2.1 兩組產婦不同時間點靜息和運動疼痛VAS評分比較 兩組產婦術后2、6、12、24、48h靜息和運動疼痛VAS評分比較差異無統計學意義(P>0.05),見表2。

表2 兩組產婦不同時間點靜息和運動疼痛VAS評分比較分)
2.2 兩組產婦術后48h內鎮痛泵按壓次數、鎮痛滿意度比較 N組產婦鎮痛滿意度明顯高于S組(P<0.05),兩組產婦術后48h內鎮痛泵按壓次數比較差異無統計學意義(P>0.05),見表3。

表3 兩組產婦術后48h內鎮痛泵按壓次數、鎮痛滿意度比較
2.3 兩組產婦術后48h內鎮痛相關不良反應發生情況 N組產婦術后48h內鎮痛相關不良反應發生率明顯低于S組(χ2=7.200,P=0.007<0.05),見表4。

表4 兩組產婦不良反應發生情況比較[ n(%)]
近年來隨著二孩政策全面開放,子宮下段剖宮產術產婦明顯增加,給麻醉和產科帶來一定挑戰。

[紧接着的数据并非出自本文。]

Lemma organize_keeps_unscanned_witness :
  fs (organize env_ok config0 false None world0).2 !! (downloads0 </> "desktop.ini")
  = Some (File 10).
Proof.
  exact (organize_keeps_unscanned env_ok config0 false None world0
           (organize env_ok config0 false None world0).1
           (organize env_ok config0 false None world0).2
           (downloads0 </> "desktop.ini") (File 10)
           ltac:(vm_compute; reflexivity) ltac:(vm_compute; reflexivity)
           ltac:(right; right; right; vm_compute; left)).
Defined.





(** X12. A collision candidate keeps the extension: for a destination name
    with a suffix, the counter goes to the end of the stem and the suffix
    is unchanged, so the renamed file is classified like the original. *)
Theorem candidate_keeps_extension (dest : path) (n : nat) (cats : categories_t) :
  suffix dest ≠ "" →
  suffix (candidate dest n) = suffix dest
  ∧ stem (candidate dest n) = stem dest +:+ " (" +:+ pretty n +:+ ")"
  ∧ find_category (file_extension_lower (candidate dest n)) cats
    = find_category (file_extension_lower dest) cats.
Proof.
  intros [Hsuf Hstem]%(candidate_stem_suffix dest n).
  split_and!; [done..|]. unfold file_extension_lower. by rewrite Hsuf.
Qed.

Lemma candidate_keeps_extension_witness :
  let dest := downloads0 </> "Images" </> "a.tar.gz" in
  suffix (candidate dest 7) = suffix dest
  ∧ stem (candidate dest 7) = stem dest +:+ " (" +:+ pretty 7%nat +:+ ")"
  ∧ find_category (file_extension_lower (candidate dest 7)) (Categories config0)
    = find_category (file_extension_lower dest) (Categories config0).
Proof.
  intros dest.
  exact (candidate_keeps_extension dest 7 (Categories config0)
           ltac:(vm_compute; intros H; discriminate H)).
Defined.

(** A name that ends in a dot has no suffix, but its candidates have one. *)
Example candidate_of_trailing_dot :
  suffix ["d"; "a."] = "" ∧ suffix (candidate ["d"; "a."] 1) = ". (1)".
Proof. split; reflexivity. Qed.

(** X13. The path [resolve_name_collision] returns lies in the folder of
    the path it was given, and resolving it again returns it unchanged. *)
Theorem resolve_name_collision_same_folder (m : gmap path node) (dest final : path) :
  resolve_name_collision m dest = Ok final →
  parent final = parent dest ∧ resolve_name_collision m final = Ok final.
Proof. intros H. split; [by eapply resolve_parent|by eapply resolve_stable]. Qed.

Lemma resolve_name_collision_same_folder_witness :
  let dest := downloads0 </> "Images" </> "a.jpg" in
  let final := downloads0 </> "Images" </> "a (1).jpg" in
  parent final = parent dest ∧ resolve_name_collision fs_taken final = Ok final.
Proof.
  intros dest final.
  exact (resolve_name_collision_same_folder fs_taken dest final
           ltac:(vm_compute; reflexivity)).
Defined.

(** X14. [safe_move] never overwrites: however it ends, every entry other
    than the source keeps its node; and when it raises, the source stays
    where it was too. *)
Theorem safe_move_never_overwrites (env : os_env) (src dest : path) (w : world) :
  let r := safe_move env src dest w in
  (∀ p n, p ≠ src → fs w !! p = Some n → fs r.2 !! p = Some n)
  ∧ (∀ e n, r.1 = Raise e → fs w !! src = Some n → fs r.2 !! src = Some n).
Proof.
  intros r. destruct (safe_move env src dest w) as [o w'] eqn:Hs. subst r. simpl. split.
  - intros p n Hne Hp. by eapply safe_move_keeps.
  - intros e n -> Hn. apply safe_move_raise in Hs as (_ & _ & Hk). by apply Hk.
Qed.

(** X15. After a successful [safe_move] of a regular file, every ancestor
    folder of the returned path exists, as a folder. *)
Theorem safe_move_creates_folders (env : os_env) (src dest : path) (sz : Z)
    (w : world) (final : path) (w' : world) (q : path) :
  fs w !! src = Some (File sz) →
  safe_move env src dest w = (Ok final, w') →
  q ∈ prefixes (parent final) → fs w' !! q = Some Dir.
Proof.
  intros Hsrc (m1 & n & Hmk & Hres & Hn & _ & ->)%safe_move_ok Hq. simpl.
  rewrite (resolve_parent _ _ _ Hres) in Hq.
  pose proof (mkdirs_creates _ _ _ _ Hmk Hq) as Hdir.
  apply (mkdir_parents_keeps _ _ _ _ _ Hmk) in Hsrc.
  destruct (resolve_name_collision_cases m1 dest) as (p & Hp & Hfree%path_exists_false & _).
  rewrite Hres in Hp. injection Hp as <-.
  rewrite lookup_insert_ne by (intros ->; congruence).
  rewrite lookup_delete_ne by (intros ->; congruence). done.
Qed.

Lemma safe_move_creates_folders_witness :
  let r := safe_move env_ok (downloads0 </> "b.png")
             (downloads0 </> "Images" </> "LargeFiles" </> "b.png") world0 in
  fs r.2 !! (downloads0 </> "Images" </> "LargeFiles") = Some Dir.
Proof.
  intros r.
  exact (safe_move_creates_folders env_ok (downloads0 </> "b.png")
           (downloads0 </> "Images" </> "LargeFiles" </> "b.png") 629145600 world0
           (downloads0 </> "Images" </> "LargeFiles" </> "b.png") r.2
           (downloads0 </> "Images" </> "LargeFiles")
           ltac:(vm_compute; reflexivity) ltac:(vm_compute; reflexivity)
           ltac:(vm_compute; do 4 right; left)).
Defined.

(** X16. A regular file where the destination folder, or one of its
    ancestors, should be makes [safe_move] raise before anything is moved:
    the world is left as it was. *)
Theorem safe_move_blocked_by_file (env : os_env) (src dest : path) (w : world)
    (q : path) (sz : Z) :
  q ∈ prefixes (parent dest) →
  fs w !! q = Some (File sz) →
  ∃ e, safe_move env src dest w = (Raise e, w).
Proof.
  intros Hq Hfile.
  destruct (mkdirs_blocked _ _ _ _ Hq Hfile) as [e He]. exists e.
  unfold safe_move, mbind, M_bind, on_fs, mkdir_parents. by rewrite He.
Qed.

剖宮產多采用椎管內麻醉,術后采用連續硬膜外鎮痛,雖然硬膜外鎮痛效果確切,但伴隨的低血壓、惡心嘔吐、皮膚瘙癢、尿潴留等不良反應發生率高,加之近年來快速康復理念在圍術期推廣,產婦需要早期翻身或下地活動,硬膜外導管及尿管均限制產婦早期下床活動,且硬膜外導管容易脫落,導致產后鎮痛不全情況發生,因此近年來靜脈鎮痛在剖宮產術后應用越來越廣泛[4]。
靜脈鎮痛多使用阿片類藥物和非阿片類藥物復合應用,使用阿片類藥物能獲得良好鎮痛效果,但單純使用阿片類藥物鎮痛需要較大劑量且阿片藥物不良反應發生率顯著提高,而非阿片類藥物能減少阿片類藥物使用量,減少阿片類藥物不良反應,同時提供一定程度的鎮靜作用,減輕患者圍術期焦慮、恐懼情緒[5-7]。舒芬太尼是強效阿片類藥物,是一種純阿片受體激動劑,鎮痛作用是芬太尼的5~10倍,而作用時間為芬太尼的2倍,但其最常見的不良反應為眩暈和惡心嘔吐,主要與μ受體被激動有關,臨床上多使用舒芬太尼作為圍術期鎮痛藥物。近年來隨著新藥不斷上市,各種阿片受體激動拮抗劑的應用,圍術期阿片藥物不良反應發生率逐漸降低。
本文設計右美托咪定復合納布啡用于子宮下段剖宮產術后鎮痛,與右美托咪定復合舒芬太尼的鎮痛效果比較,發現兩種鎮痛方案術后不同時間點鎮痛效果相當,術后鎮痛泵按壓次數相近,但右美托咪定復合納布啡不良反應發生率更低,可能與納布啡作用機制相關,作為阿片受體激動拮抗劑,對μ受體引起的不良反應起到一定程度的降低作用。阿片類藥物不良反應發生率降低,產婦滿意度隨之增加。
本研究不足之處是納入樣本量較少,且右美托咪定與納布啡或舒芬太尼復合應用劑量單一,觀察指標僅為鎮痛常規監測指標,僅將子宮下段剖宮產術病例作為研究對象,在其他手術類型應用效果如何還需要進一步評估,下一步研究計劃探討不同劑量的右美托咪定復合納布啡用于各類手術,進一步證實右美托咪定復合納布啡用于靜脈鎮痛的效果。
綜上所述,右美托咪定復合納布啡用于子宮下段剖宮產術后鎮痛效果與右美托咪定復合舒芬太尼相當,但前者阿片類藥物不良反應發生率更低,產婦滿意度更高。